Gay Student’s Burn Wounds Self-Inflicted, Father Says
The father of a gay University of North Carolina student who admitted to making a false hate crime claim says that his son’s burn injuries were self-inflicted, and his son made up the story out of embarrassment.
Well-meaning friends then pressed the young man to report the fabricated attack to campus authorities, reported UNC’s student publication, the Daily Tar Heel, in an April 14 article.
Quinn Matney, a freshman at UNC, told a story in which he’d gone for a walk on the university campus, located in Chapel Hill, NC, in the early morning hours of April 4 because he was suffering a bout of insomnia. Pausing near a footbridge to chat with an acquaintance, Matney claimed, he was suddenly attacked by a 19-year-old Caucasian man who uttered the words, "Here’s a taste of hell, you fucking fag," as he pressed a searing hot metal implement into Matney’s wrist, leaving two circular burns in his wrist and doing damage to the freshman’s tendons and nerves.
Matney said that he struggled to escape the man’s grasp, finally punching him. The man then fled, according to Matney’s account. Two other men accompanied the assailant, and all three appeared to be drunk, Matney said, adding that he had seen the attacker before, always in the same spot. The assailant was described as being "5’ 9" with a "large build."
But the attack was fabricated, UNC officials said on April 11.

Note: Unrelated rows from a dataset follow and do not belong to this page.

(* ===== verification/Merkle.v ===== *)
(** * Merkle trees

    [consensus/merkle.cpp], and the checks of a block that use it
    ([validation.cpp]: [CheckMerkleRoot], [CheckWitnessMalleation]).  A root that
    passes them binds the transactions of its block. *)

From S2P Require Import Prelude Digits JsString Bytes Crypto JsInt Tx NodeTx ScriptError NodeScript Validation NodeFee Block.

Open Scope Z_scope.
Open Scope list_scope.

Section Merkle.
Context `{Crypto}.

(** The scan for equal neighbours on one level. *)
Fixpoint equal_pair (hashes : list (list Z)) : bool :=
  match hashes with a :: b :: hashes => bool_decide (a = b) || equal_pair hashes | _ => false end.

(** [SHA256D64] on one level, the last hash repeated where the number is odd. *)
Fixpoint hash_level (hashes : list (list Z)) : list (list Z) :=
  match hashes with
  | [] => []
  | [a] => [doubleSha256 (a ++ a)]
  | a :: b :: hashes => doubleSha256 (a ++ b) :: hash_level hashes
  end.

(** The loop; every level is shorter than the one before. *)
Fixpoint merkle_levels (fuel : nat) (mutation : bool) (hashes : list (list Z)) : list Z * bool :=
  match hashes, fuel with
  | [], _ => (replicate 32 0, mutation)
  | [h], _ => (h, mutation)
  | h :: _, O => (h, mutation)
  | _, S fuel => merkle_levels fuel (mutation || equal_pair hashes) (hash_level hashes)
  end.

Definition ComputeMerkleRoot (hashes : list (list Z)) : list Z * bool := merkle_levels (length hashes) false hashes.

Definition BlockMerkleRoot (block : CBlock) : list Z * bool := ComputeMerkleRoot (GetHash <$> vtx block).

Definition BlockWitnessMerkleRoot (block : CBlock) : list Z :=
  (ComputeMerkleRoot (match vtx block with [] => [] | _ :: txs => replicate 32 0 :: (GetWitnessHash <$> txs) end)).1.

Definition CheckMerkleRoot (block : CBlock) : verdict CBlock :=
  if m_checked_merkle_root block then Accepted block else
  let '(merkle_root, mutated) := BlockMerkleRoot block in
  _ ← refuse_if (negb (bool_decide (hashMerkleRoot (header block) = merkle_root))) BLOCK_MUTATED "bad-txnmrklroot";
  _ ← refuse_if mutated BLOCK_MUTATED "bad-txns-duplicate";
  Accepted (set_checked_root block).

Definition CheckWitnessMalleation (block : CBlock) (expect_witness_commitment : bool) : verdict CBlock :=
  if expect_witness_commitment && m_checked_witness_commitment block then Accepted block else
  match (if expect_witness_commitment then GetWitnessCommitmentIndex block else None) with
  | Some commitpos =>
      match vtx block with
      | tx :: _ =>
          match vin tx with
          | [] => Stopped
          | txin :: _ =>
              match scriptWitness txin with
              | [reserved] =>
                  _ ← refuse_if (negb (length reserved =? 32)%nat) BLOCK_MUTATED "bad-witness-nonce-size";
                  let hash_witness := doubleSha256 (BlockWitnessMerkleRoot block ++ reserved) in
                  let committed := take 32 (drop 6 (from_option out_scriptPubKey [] (vout tx !! commitpos))) in
                  _ ← refuse_if (negb (bool_decide (hash_witness = committed))) BLOCK_MUTATED "bad-witness-merkle-match";
                  Accepted (set_checked_witness block)
              | _ => Refused BLOCK_MUTATED "bad-witness-nonce-size"
              end
          end
      | [] => Stopped
      end
  | None => _ ← refuse_if (existsb (fun tx => HasWitness (vin tx)) (vtx block)) BLOCK_MUTATED "unexpected-witness"; Accepted block
  end.
(* ===== verification/Coins.v ===== *)
(** * The set of unspent outputs

    [CCoinsViewCache] of the node as a finite map ([coins.cpp]), what a
    transaction does to it ([validation.cpp]: [UpdateCoins]) and how a block is
    undone ([ApplyTxInUndo], [DisconnectBlock]).  The layers of caches below the
    set, and its file, are not modelled: an entry of the map is a coin that is not
    spent. *)

From stdpp Require Import gmap.
From S2P Require Import Prelude Digits JsString Bytes Crypto JsInt Tx NodeTx ScriptError NodeScript ScriptNum Interpreter Validation JsNum NodeFee TxCheck Policy Block.

Open Scope Z_scope.
Open Scope list_scope.

#[global] Instance COutPoint_countable : Countable COutPoint.
Proof.
  apply (inj_countable' (fun p => (op_hash p, op_n p)) (fun x => {| op_hash := x.1; op_n := x.2 |})). by intros [].
Defined.

Notation coins := (gmap COutPoint Coin).
Definition view_of (view : coins) : CCoinsView := fun p => view !! p.

(** [CTxOut::IsNull] *)
Definition IsSpent (coin : Coin) : bool := nValue (coin_out coin) =? -1.

Section Coins.
Context `{Crypto}.

(** ** Adding and spending *)

Definition AddCoin (view : coins) (outpoint : COutPoint) (coin : Coin) (possible_overwrite : bool) : verdict coins :=
  _ ← assert_that (negb (IsSpent coin));
  if IsUnspendable (out_scriptPubKey (coin_out coin)) then Accepted view else
  _ ← assert_that (possible_overwrite || negb (bool_decide (is_Some (view !! outpoint))));
  Accepted (<[outpoint := coin]> view).

(** The loop of [AddCoins] over the outputs, from number [i] on. *)
Fixpoint add_outputs (view : coins) (txid : list Z) (height time : Z) (fCoinbase fCoinstake : bool) (i : Z) (vout : list CTxOut) : verdict coins :=
  match vout with
  | [] => Accepted view
  | o :: vout =>
      let coin := {| coin_out := o; fCoinBase := fCoinbase; fCoinStake := fCoinstake; nHeight := height; coin_nTime := time |} in
      view ← AddCoin view {| op_hash := txid; op_n := i |} coin fCoinbase;
      add_outputs view txid height time fCoinbase fCoinstake (i + 1) vout
  end.

Definition AddCoins (view : coins) (tx : CTransaction) (height : Z) : verdict coins :=
  add_outputs view (GetHash tx) height (nTime tx) (IsCoinBase tx) (IsCoinStake tx) 0 (vout tx).

(** The inputs spent in order, with the coins moved out. *)
Fixpoint spend_inputs (view : coins) (vin : list CTxIn) : verdict (coins * list Coin) :=
  match vin with
  | [] => Accepted (view, [])
  | txin :: vin =>
      match view !! prevout txin with
      | None => Stopped
      | Some coin => '(view, undo) ← spend_inputs (delete (prevout txin) view) vin; Accepted (view, coin :: undo)
      end
  end.

(** With the undo data of the transaction. *)
Definition UpdateCoins (tx : CTransaction) (inputs : coins) (height : Z) : verdict (coins * list Coin) :=
  '(inputs, txundo) ← (if IsCoinBase tx then Accepted (inputs, []) else spend_inputs inputs (vin tx));
  inputs ← AddCoins inputs tx height;
  Accepted (inputs, txundo).

(** [AccessCoin] of a missing coin is the empty one, whose value is -1. *)
Definition GetValueIn (view : coins) (tx : CTransaction) : verdict Z :=
  if IsCoinBase tx then Accepted 0
  else foldl (fun nResult i => r ← nResult; add_int64 r (from_option (fun c => nValue (coin_out c)) (-1) (view !! prevout i))) (Accepted 0) (vin tx).

(** ** Undoing *)

Inductive DisconnectResult : Type := DISCONNECT_OK | DISCONNECT_UNCLEAN | DISCONNECT_FAILED.

(** An output takes nine bytes at least. *)
Definition MAX_OUTPUTS_PER_BLOCK : nat := Z.to_nat (MAX_BLOCK_WEIGHT / (WITNESS_SCALE_FACTOR * 9)).

(** The first unspent output of a transaction; [None] is the empty coin. *)
Fixpoint access_by_txid (fuel : nat) (view : coins) (txid : list Z) (n : Z) : option Coin :=
  match fuel with
  | O => None
  | S fuel => match view !! {| op_hash := txid; op_n := n |} with Some c => Some c | None => access_by_txid fuel view txid (n + 1) end
  end.

Definition AccessByTxid (view : coins) (txid : list Z) : option Coin := access_by_txid MAX_OUTPUTS_PER_BLOCK view txid 0.

(** [None] is [DISCONNECT_FAILED], otherwise whether it was clean. *)
Definition ApplyTxInUndo (undo : Coin) (view : coins) (out : COutPoint) : verdict (option (coins * bool)) :=
  let fClean := negb (bool_decide (is_Some (view !! out))) in
  match
    if nHeight undo =? 0 then
      alternate ← AccessByTxid view (op_hash out);
      Some {| coin_out := coin_out undo; fCoinBase := fCoinBase alternate; fCoinStake := fCoinStake alternate;
              nHeight := nHeight alternate; coin_nTime := coin_nTime alternate |}
    else Some undo
  with
  | None => Accepted None
  | Some undo => view ← AddCoin view out undo (negb fClean); Accepted (Some (view, fClean))
  end.

(** The outputs of a transaction taken back. *)
Fixpoint remove_outputs (view : coins) (txid : list Z) (height : Z) (is_coinbase is_coinstake fClean : bool) (o : Z) (vout : list CTxOut) :
    coins * bool :=
  match vout with
  | [] => (view, fClean)
  | out :: vout =>
      if IsUnspendable (out_scriptPubKey out) then remove_outputs view txid height is_coinbase is_coinstake fClean (o + 1) vout else
      let p := {| op_hash := txid; op_n := o |} in
      let matches :=
        match view !! p with
        | None => false
        | Some coin => (nValue out =? nValue (coin_out coin)) && bool_decide (out_scriptPubKey out = out_scriptPubKey (coin_out coin)) &&
            (height =? nHeight coin) && Bool.eqb is_coinbase (fCoinBase coin) && Bool.eqb is_coinstake (fCoinStake coin)
        end in
      remove_outputs (delete p view) txid height is_coinbase is_coinstake (fClean && matches) (o + 1) vout
  end.

(** The inputs restored, the last one first. *)
Fixpoint restore_inputs (view : coins) (fClean : bool) (l : list (CTxIn * Coin)) : verdict (option (coins * bool)) :=
  match l with
  | [] => Accepted (Some (view, fClean))
  | (txin, undo) :: l =>
      r ← ApplyTxInUndo undo view (prevout txin);
      match r with
      | None => Accepted None
      | Some (view, clean) => restore_inputs view (fClean && clean) l
      end
  end.

(** The transactions, the last one first, each with its undo data; the first of
    the block has none. *)
Fixpoint disconnect_txs (view : coins) (height : Z) (fClean : bool) (l : list (CTransaction * option (list Coin))) :
    verdict (option (coins * bool)) :=
  match l with
  | [] => Accepted (Some (view, fClean))
  | (tx, txundo) :: l =>
      let '(view, fClean) := remove_outputs view (GetHash tx) height (IsCoinBase tx) (IsCoinStake tx) fClean 0 (vout tx) in
      match txundo with
      | None => disconnect_txs view height fClean l
      | Some vprevout =>
          if negb (length vprevout =? length (vin tx))%nat then Accepted None else
          r ← restore_inputs view fClean (reverse (zip (vin tx) vprevout));
          match r with
          | None => Accepted None
          | Some (view, fClean) => disconnect_txs view height fClean l
          end
      end
  end.

(** [undo] is what [UndoReadFromDisk] returns; after a failure the set means
    nothing. *)
Definition DisconnectBlock (view : coins) (txs : list CTransaction) (height : Z) (undo : list (list Coin)) : verdict (coins * DisconnectResult) :=
  if negb (length undo + 1 =? length txs)%nat then Accepted (view, DISCONNECT_FAILED) else
  r ← disconnect_txs view height true (reverse (zip txs (None :: (Some <$> undo))));
  match r with
  | None => Accepted (view, DISCONNECT_FAILED)
  | Some (view, fClean) => Accepted (view, if fClean : bool then DISCONNECT_OK else DISCONNECT_UNCLEAN)
  end.

End Coins.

"The Department of Public Safety has determined that the alleged aggravated assault... did not occur," the university’s Chancellor, Holden Thorp, stated on April 11. "That report, filed with campus police on April 5, was false. The University will not report it as a hate crime."
The chancellor hastened to add that this one incident having been fabricated did not mean that bias crimes targeting sexual minorities are not a problem.
"It is important to recognize that incidents of harassment do occur," Thorp said. "When they do, we take them seriously. We strive to foster a welcoming, inclusive and safe environment at Carolina."
Students had criticized the university’s administration for not having made announcement about Matney’s claim earlier.
"A very blatant hate crime against a GLBT individual occurred on this campus, and we only heard about it by word of mouth," said the co-chair of UNC’s Gay, Lesbian, Bisexual, Transgender and Straight Alliance, Jeff DeLuca.
A vice chancellor, Winston Crisp, said that Matney apparently did seek treatment from the university’s heath services.
Matney’s father explained the situation more clearly, telling the media that his son had inflicted the burns on himself but was unwilling to admit having done so when his friends asked about the wounds.
"He made up something on the spot, thought that would be the end of it," David Matney III disclosed. "He did not know how to stop the ball once it started rolling," the young man’s father added. "This was nothing malicious that Quinn did. It got away from him."
"He was afraid, but me and another friend pushed him to go and seek help," said Matney’s fellow student Sydney Borden. "At first I was angry because it was like he made a fool of everybody, but then knowing him personally it’s easier to see that he made a mistake because he was scared."
The story caused a stir in the national media, before Quinn Matney confessed to having fabricated the attack. Matney made the admission on April 5, while meeting with authorities from the Dept. of Public Safety, his father said.
The campus LGBT group scheduled a forum at its weekly meeting in response to Matney’s claims. That forum will still go forward, the co-chair of the Gay, Lesbian, Bisexual, Transgender and Straight Alliance, Jeff DeLuca, told the Daily Tar Heel.
"This means preserving an open environment for survivors to come forward when real incidents occur, and making sure they know they will be believed," DeLuca said.
Matney faces possible charges for filing a false report with the police, according to university officials. Matney’s father addressed that issue, telling the Daily Tar Heel, "Is it technically a crime? I’m sure it is. Is it one that’s worth them pursuing? That will only be up to them to decide."
The elder Matney also said that Quinn was going into counseling.
"He’s caused a lot of ruckus for a lot of people," said David Matney. "For that we’re sorry, but I can’t put the genie in the bottle, and we have to go forward from where we can."